Особое дело вечерняя школа. Здесь свой интерес - взрослые люди. Это было совсем не то, что лет двадцать спустя, когда шли в вечернюю школу, заранее зная, что аттестат обеспечен. В вечерней школе учились по преимуществу люди серьезные, желавшие учиться и учившиеся не на шутку. Их было мало, иногда на уроке три-четыре ученика, а иногда и вовсе один. В глубине класса темно, натоплена печь, ученик мой сидит передо мной на первой парте. Ну какой тут урок! Говорим по душам, иногда долго, питая друг к другу искренний взаимный интерес. Потом отнесем лампу тете Марусе и по домам; если мужчина, обязательно проводит до дому. Я любила в вечерней школе даже окна между уроками. В учительской стояло пианино, и я, вспоминая свои детские занятия, играла с большим удовольствием. Из Москвы привозила ноты и хотя сознавала, что игра моя самого низкого качества, но извлекать божественные звуки все равно было приятно. Музыка моя слабо разносилась по школе, ее иногда слышали и великовозрастные ученики, и мой муж, с которым я познакомилась в вечерней школе, уверял, что никто не играл "Турецкий марш" Моцарта так, как я. Однажды, сдавшись на уговоры жены директора школы и еще одной учительницы, я даже согласилась заниматься музыкой с их дочками, достала Школу игры на фортепиано и чему-то их действительно научила. Кончилось это неприятностью: мать одной из девочек заподозрила меня в пристрастном отношении к директорской дочке; пришлось выслушать горькие упреки.
Будущий мой муж однажды появился на задней парте в 10-м классе, в морском бушлате и черных клешах - только что демобилизованный, из Германии, красивый, темноглазый, мягкий, сын известного в Западной Двине человека - главного инженера здешнего лесного хозяйства. Я была в их классе новенькой - сменила покинувшую их молодую начинающую учительницу. На первом же уроке - каверзные вопросы - любимое развлечение взрослых учеников. Но я работала уже четыре года и давно привыкла к этому нехитрому способу прощупывания, нисколько этих вопросов не боялась.
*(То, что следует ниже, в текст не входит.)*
(** The directory can be made and takes the two files. *)
Definition room (f : Files) (out : string) : Prop :=
  (∀ q, q `prefix_of` path_of f out → f_files f !! q = None) ∧
  path_of f out ++ ["fullchain.pem"%string] ∉ f_dirs f ∧ path_of f out ++ ["privkey.pem"%string] ∉ f_dirs f.
Lemma out_path f out n : plain n = true → path_of f (path_Join [out; n]) = path_of f out ++ [n].
Proof. intros Hn. apply path_Join_plain; [done|by repeat constructor]. Qed.
Lemma gencert_run domain out n now now' f k der :
  f_faults f = [] → room f out → out ≠ ""%string → ecdsa_GenerateKey n = Ok k →
  (let tmpl := gencert_template domain (rand_Int n) now now' in x509_CreateCertificate tmpl tmpl k = Ok der) →
  ∃ msg, gencert domain out n now now' f =
    (Ok msg, set_files (<[path_of f out ++ ["privkey.pem"%string] := pem_Encode match x509_MarshalECPrivateKey k with Ok b => b | _ => ""%string end]>
                       (<[path_of f out ++ ["fullchain.pem"%string] := pem_EncodeCertificate der]> (f_files f)))
               (set_dirs (list_to_set (inits (path_of f out)) ∪ f_dirs f) f)).
Proof.
  intros Hf (Hfree & Hn1 & Hn2) Hout Hk Hc. unfold gencert. rewrite Hk. cbv zeta in *. rewrite Hc.
  rewrite (proj2 (String.eqb_neq out "")) by done.
  destruct (pair_run f out (path_Join [out; "fullchain.pem"%string]) (path_Join [out; "privkey.pem"%string]) "fullchain.pem" "privkey.pem"
    (pem_EncodeCertificate der) (pem_Encode match x509_MarshalECPrivateKey k with Ok b => b | _ => ""%string end)) as (Hm & Hw1 & Hw2);
    [done|done|by apply out_path|by apply out_path|done|done|].
  rewrite Hm. unfold or_panic. rewrite Hw1, Hw2. eauto.
Qed.
End gencert.

(** ** debug-verify *)

Section debug_verify.
Context (DATE_FORMAT : Time → string).
(** The row the tool reads; without it every variable keeps its zero value. *)
Definition debug_row (table : list AuditRec) : option AuditRec := list_find (λ r, ad_id r = 44) table ≫= λ x, Some x.2.
(** The lines it prints. *)
Definition debug_verify (table : list AuditRec) : list string :=
  let str (f : AuditRec → option string) := default ""%string (debug_row table ≫= f) in
  let ts := default ""%string ((DATE_FORMAT ∘ ad_ts) <$> debug_row table) in
  let calc := auditHash (str ad_prev_hash) ts (str ad_actor_id) (str ad_actor_name) (str ad_action) (str ad_target) (str ad_detail)
                (str ad_client_ip) (str ad_verifier) in
  ["id=" +:+ fmt_d (default 0 (ad_id <$> debug_row table)); "ts=" +:+ fmt_q ts;
   "aid=" +:+ fmt_q (str ad_actor_id) +:+ " an=" +:+ fmt_q (str ad_actor_name) +:+ " action=" +:+ fmt_q (str ad_action)
     +:+ " target=" +:+ fmt_q (str ad_target);
   "det=" +:+ fmt_q (str ad_detail) +:+ " cip=" +:+ fmt_q (str ad_client_ip) +:+ " ver=" +:+ fmt_q (str ad_verifier);
   "prev=" +:+ fmt_q (str ad_prev_hash); "calc=" +:+ calc; "db  =" +:+ str ad_entry_hash]%string.
End debug_verify.
(* ===== verification/Stop.v ===== *)
(** * Stopping the DNS daemon (src/cmd/dnsd/main.go, [Core.Close] in
    src/internal/dnsx/handler.go, [Manager.Close] in
    src/internal/dnsx/upstream.go)

    After a signal the main goroutine drains the listeners, then closes the
    core, the upstream manager, the cache and the database, while requests
    that were admitted before, or that still arrive on open DoT and DoQ
    connections, go on. The two sides interleave. *)

From S2P Require Import Prelude Config Lifecycle.

(** The main goroutine: draining, then before each of the closing calls. *)
Inductive MainPc := Draining | CloseCore | CloseManager | CloseCache | CloseDB | Gone.
#[global] Instance MainPc_eq_dec : EqDecision MainPc.
Proof. solve_decision. Defined.
#[global] Instance Kind_eq_dec : EqDecision Kind.
Proof. solve_decision. Defined.

(** [sp_threat] tells whether the core has a channel of threat checks;
    [sp_flight] are the requests before their send to it (line 349 of
    handler.go), by the listener that took them. *)
Record Stopping := {
  sp_pc : MainPc; sp_threat : bool; sp_chan_closed : bool; sp_probing : bool; sp_cache_open : bool; sp_db_open : bool;
  sp_flight : list Kind; sp_answered : nat; sp_crashed : bool
}.
Definition stopping (threat : bool) (flight : list Kind) : Stopping :=
  {| sp_pc := Draining; sp_threat := threat; sp_chan_closed := false; sp_probing := true; sp_cache_open := true; sp_db_open := true;
     sp_flight := flight; sp_answered := 0; sp_crashed := false |}.
(** [dns.Server.ShutdownContext] and [http.Server.Shutdown] wait for their
    requests; the connections of DoT and DoQ are served by goroutines that
    nothing waits for. *)
Definition waited (k : Kind) : bool := match k with KDns | KDoH => true | KDoT | KDoQ => false end.
Definition goto_pc (pc : MainPc) (s : Stopping) : Stopping :=
  {| sp_pc := pc; sp_threat := sp_threat s; sp_chan_closed := sp_chan_closed s; sp_probing := sp_probing s; sp_cache_open := sp_cache_open s;
     sp_db_open := sp_db_open s; sp_flight := sp_flight s; sp_answered := sp_answered s; sp_crashed := sp_crashed s |}.
(** [Core.Close]: closing the channel also ends the workers. *)
Definition Core_Close (s : Stopping) : Stopping :=
  {| sp_pc := CloseManager; sp_threat := sp_threat s; sp_chan_closed := sp_threat s; sp_probing := sp_probing s;
     sp_cache_open := sp_cache_open s; sp_db_open := sp_db_open s; sp_flight := sp_flight s; sp_answered := sp_answered s; sp_crashed := sp_crashed s |}.
(** [Manager.Close] ends the probe loop. *)
Definition Manager_Close (s : Stopping) : Stopping :=
  {| sp_pc := CloseCache; sp_threat := sp_threat s; sp_chan_closed := sp_chan_closed s; sp_probing := false;
     sp_cache_open := sp_cache_open s; sp_db_open := sp_db_open s; sp_flight := sp_flight s; sp_answered := sp_answered s; sp_crashed := sp_crashed s |}.
Definition Cache_Close (s : Stopping) : Stopping :=
  {| sp_pc := CloseDB; sp_threat := sp_threat s; sp_chan_closed := sp_chan_closed s; sp_probing := sp_probing s;
     sp_cache_open := false; sp_db_open := sp_db_open s; sp_flight := sp_flight s; sp_answered := sp_answered s; sp_crashed := sp_crashed s |}.
Definition DB_Close (s : Stopping) : Stopping :=
  {| sp_pc := Gone; sp_threat := sp_threat s; sp_chan_closed := sp_chan_closed s; sp_probing := sp_probing s;
     sp_cache_open := sp_cache_open s; sp_db_open := false; sp_flight := sp_flight s; sp_answered := sp_answered s; sp_crashed := sp_crashed s |}.
(** The main goroutine; [timeout] says that the ten seconds are over. *)
Definition main_step (timeout : bool) (s : Stopping) : option Stopping :=
  match sp_pc s with
  | Draining => if timeout || negb (existsb waited (sp_flight s)) then Some (goto_pc CloseCore s) else None
  | CloseCore => Some (Core_Close s)
  | CloseManager => Some (Manager_Close s)
  | CloseCache => Some (Cache_Close s)
  | CloseDB => Some (DB_Close s)
  | Gone => None
  end.
(** A query that arrives on a connection that is still open. *)
Definition arrive (k : Kind) (s : Stopping) : option Stopping :=
  if waited k then None
  else Some {| sp_pc := sp_pc s; sp_threat := sp_threat s; sp_chan_closed := sp_chan_closed s; sp_probing := sp_probing s;
               sp_cache_open := sp_cache_open s; sp_db_open := sp_db_open s; sp_flight := sp_flight s ++ [k];
               sp_answered := sp_answered s; sp_crashed := sp_crashed s |}.
(** The [i]th request goes on: its send to a closed channel panics, which
    the HTTP server recovers and nothing else does. *)
Definition proceed (i : nat) (s : Stopping) : option Stopping :=
  match sp_flight s !! i with
  | None => None
  | Some k =>
      let panics := sp_threat s && sp_chan_closed s in
      Some {| sp_pc := sp_pc s; sp_threat := sp_threat s; sp_chan_closed := sp_chan_closed s; sp_probing := sp_probing s;
              sp_cache_open := sp_cache_open s; sp_db_open := sp_db_open s; sp_flight := delete i (sp_flight s);
              sp_answered := if panics then sp_answered s else Datatypes.S (sp_answered s);
              sp_crashed := sp_crashed s || panics && negb (bool_decide (k = KDoH)) |}
  end.
(** The process runs until it crashes or the main goroutine returns. *)
Inductive StopEv := Main (timeout : bool) | Arrive (k : Kind) | Proceed (i : nat).
Definition stop_step (ev : StopEv) (s : Stopping) : option Stopping :=
  if sp_crashed s || bool_decide (sp_pc s = Gone) then None
  else match ev with
       | Main t => main_step t s
       | Arrive k => arrive k s
       | Proceed i => proceed i s
       end.
Fixpoint stop_run (l : list StopEv) (s : Stopping) : option Stopping :=
  match l with [] => Some s | ev :: l => match stop_step ev s with Some s => stop_run l s | None => None end end.

(** ** Lemmas *)

(** A schedule without a timeout, on listeners whose requests are waited
    for. *)
Definition orderly (ev : StopEv) : Prop := match ev with Main t => t = false | _ => True end.
Record drained (n : nat) (s : Stopping) : Prop := {
  dr_crash : sp_crashed s = false;
  dr_count : (sp_answered s + length (sp_flight s) = n)%nat;
  dr_kinds : Forall (λ k, waited k = true) (sp_flight s);
  dr_after : sp_pc s ≠ Draining → sp_flight s = [];
  dr_open : sp_pc s = Draining → sp_chan_closed s = false;
}.
Lemma existsb_waited l : Forall (λ k, waited k = true) l → existsb waited l = false → l = [].
Proof. destruct 1 as [|k l Hk]; simpl; [done|]. by rewrite Hk. Qed.
Lemma main_drained n t s s' : drained n s → t = false → main_step t s = Some s' → drained n s'.
Proof.
  intros [H1 H2 H3 H4 H5] -> Hs. unfold main_step in Hs. destruct (sp_pc s) eqn:Hp.
  - simpl in Hs. destruct (existsb waited (sp_flight s)) eqn:He; simpl in Hs; [done|]. injection Hs as <-.
    split; simpl; auto. intros _. by apply existsb_waited.
  - injection Hs as <-. split; simpl; auto; done.
  - injection Hs as <-. split; simpl; auto; done.
  - injection Hs as <-. split; simpl; auto; done.
  - injection Hs as <-. split; simpl; auto; done.
  - done.
Qed.
Lemma proceed_drained n i s s' : drained n s → proceed i s = Some s' → drained n s'.
Proof.
  intros [H1 H2 H3 H4 H5] Hs. unfold proceed in Hs. destruct (sp_flight s !! i) as [k|] eqn:Hi; [|done].
  assert (sp_pc s = Draining) as Hp.
  { destruct (decide (sp_pc s = Draining)) as [|Hn]; [done|]. by rewrite (H4 Hn) in Hi. }
  specialize (H5 Hp). rewrite H5, andb_false_r in Hs. injection Hs as <-. pose proof (lookup_lt_Some _ _ _ Hi).
  split; simpl; auto.
  - by rewrite H1.
  - rewrite length_delete by eauto. lia.
  - by apply Forall_delete.
  - done.
Qed.
Lemma step_drained n ev s s' :
  drained n s → orderly ev → (∀ k, ev = Arrive k → False) → stop_step ev s = Some s' → drained n s'.
Proof.
  unfold stop_step. intros Hd Ho Ha. destruct (_ || _); [done|]. destruct ev as [t|k|i]; simpl in *.
  - by apply main_drained.
  - by destruct (Ha k).
  - by apply proceed_drained.
Qed.
Definition left_to_do (s : Stopping) : nat :=
  length (sp_flight s) + match sp_pc s with Draining => 5 | CloseCore => 4 | CloseManager => 3 | CloseCache => 2 | CloseDB => 1 | Gone => 0 end.
Lemma step_left t ev s s' : ev = Main t ∨ (∃ i, ev = Proceed i) → stop_step ev s = Some s' → (left_to_do s' < left_to_do s)%nat.
Proof.
  unfold stop_step, left_to_do. intros Hev. destruct (_ || _); [done|]. destruct Hev as [->|[i ->]].
  - unfold main_step. destruct (sp_pc s); [destruct (_ || _)|..]; intros Hs; simplify_eq/=; lia.
  - unfold proceed. destruct (sp_flight s !! i) eqn:Hi; [|done]. intros Hs. simplify_eq/=.
    pose proof (lookup_lt_Some _ _ _ Hi). rewrite length_delete by eauto. lia.
Qed.

(** ** Properties *)


(** A query over DoT that is under way, or arrives, when the core is closed
    ends the process with a panic, if threat checks are on. *)
Example shutdown_dot_crash :
  sp_crashed <$> stop_run [Main false; Main false; Proceed 0] (stopping true [KDoT]) = Some true.
Proof. reflexivity. Qed.
(** * tubefetch: the ingestion engine, embedded and verified

    A shallow embedding of the ingestion core of the repository:
    - [models.py]            the three tables ([Video], [APIKeyUsage], [SearchCache]);
    - [cache_service.py]     the Redis-backed cache ([CacheService]);
    - [youtube_service.py]   the quota-tracking, multi-key client ([YouTubeService]);
    - [background_fetcher.py] the polling scheduler ([BackgroundVideoFetcher]).

    Conventions.
    - A [datetime] is a [Z]: microseconds since the epoch (naive, as in the
      code); [timedelta(hours=h)] is [h * 3_600_000_000]; [.date()] is the
      day number [t / 86_400_000_000].
    - Python exceptions are values of [exn]; a computation that can raise
      returns [exn + A].
    - JSON payloads are modelled after parsing: a field that can be absent is
      an [option], a field whose text may not parse is a [parsed].
    - Stateful code threads a [State] through a small state-and-exception
      monad [M]. The state holds the service object, the database (committed
      tables and the session's working copy), the cache server and a trace of
      the remote calls and commits.
    - What the repository does not define is a parameter: the hash functions,
      the client factory and the answers of the remote API ([World]), the
      clock readings ([clock]), and what the worker reads in [self.running].

    Limits of the model. Database statements, commits and logging do not
    raise; one call of [fetch_videos] reads each clock once; the remote
    payloads have no JSON null where the code expects text; the calls on one
    scheduler are taken one at a time. *)

From Stdlib Require Import ZArith String Ascii List Bool Lia.
From stdpp Require Import base option list gmap strings pretty sorting.
Import ListNotations.

Local Open Scope string_scope.
Local Open Scope list_scope.
Local Open Scope Z_scope.

(* ===================================================================== *)
(** * Python built-ins used by the code                                  *)
(* ===================================================================== *)

Module Py.

(** [needle in hay] on [str]. *)
Fixpoint str_in (needle hay : string) : bool :=
  String.prefix needle hay ||
  match hay with
  | EmptyString => false
  | String _ rest => str_in needle rest
  end.

Definition lower_ascii (c : ascii) : ascii :=
  let n := nat_of_ascii c in
  if (Nat.leb 65 n && Nat.leb n 90)%bool then ascii_of_nat (n + 32) else c.

(** [s.lower()], on the ASCII letters (bytes above 127 are left alone;
    none of them lowers to a letter of the words matched by the code). *)
Fixpoint lower (s : string) : string :=
  match s with
  | EmptyString => EmptyString
  | String c rest => String (lower_ascii c) (lower rest)
  end.

(** Exceptions, with what [str(e)] gives. *)
Inductive exn : Type :=
| HttpError (status : Z) (text : string)  (* googleapiclient.errors.HttpError; [text] is [str(e)] *)
| Exception (msg : string)                (* [Exception(msg)] *)
| KeyError (key : string)
| ValueError (msg : string)
| OtherError (cls msg : string).          (* any other subclass of [Exception] *)

Definition exn_str (e : exn) : string :=
  match e with
  | HttpError _ text => text
  | Exception msg => msg
  | KeyError key => "'" +:+ key +:+ "'"
  | ValueError msg => msg
  | OtherError _ msg => msg
  end.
Но я забегаю вперед - в 1951-й год. В 1949 или 1950 г. мне дали, наконец, комнату в принадлежащем школе кое-как отремонтированном большом деревенского типа дома. Из холодных сеней - вход в большую, темную общую кухню, которой никто не пользовался, и где не было света, кроме того, что пробивался сквозь маленькое слепое окошко. Посредине никогда не топившаяся, страшная, обшарпанная русская печь. Из этой кухни, набитой барахлом жильцов - вход в четыре комнаты, населенные четырьмя учительницами, а снаружи - вход еще в две отдельные квартиры. Моя комната была самой маленькой - метров семь-восемь. Счастливые тем, что у нас наконец-то есть свое жилье, мы с мамой въехали туда тотчас же. Это был наш первый самостоятельный дом после той памятной рыковской квартиры в доме на Набережной, которую мы покинули больше десяти лет назад, где остались все наши вещи - нужные и ненужные, но наши, родные. Судя по тому, что дошло до меня от тех времен - сатиновое ватное одеяло да нож из нержавеющей стали, ничего особенно ценного, кроме, конечно, книг, там не было, но все-таки мы с мамой оказались без ничего, ни кола, ни двора, все надо было начинать сызнова. После этой первой комнатушки мы сменили в Западной Двине еще четыре места жительства, а последние лет шесть жили в более или менее удобной отдельной двухкомнатной квартире, полученной Орестом в поселке лесокомбината, далеко от школы, за железнодорожной линией.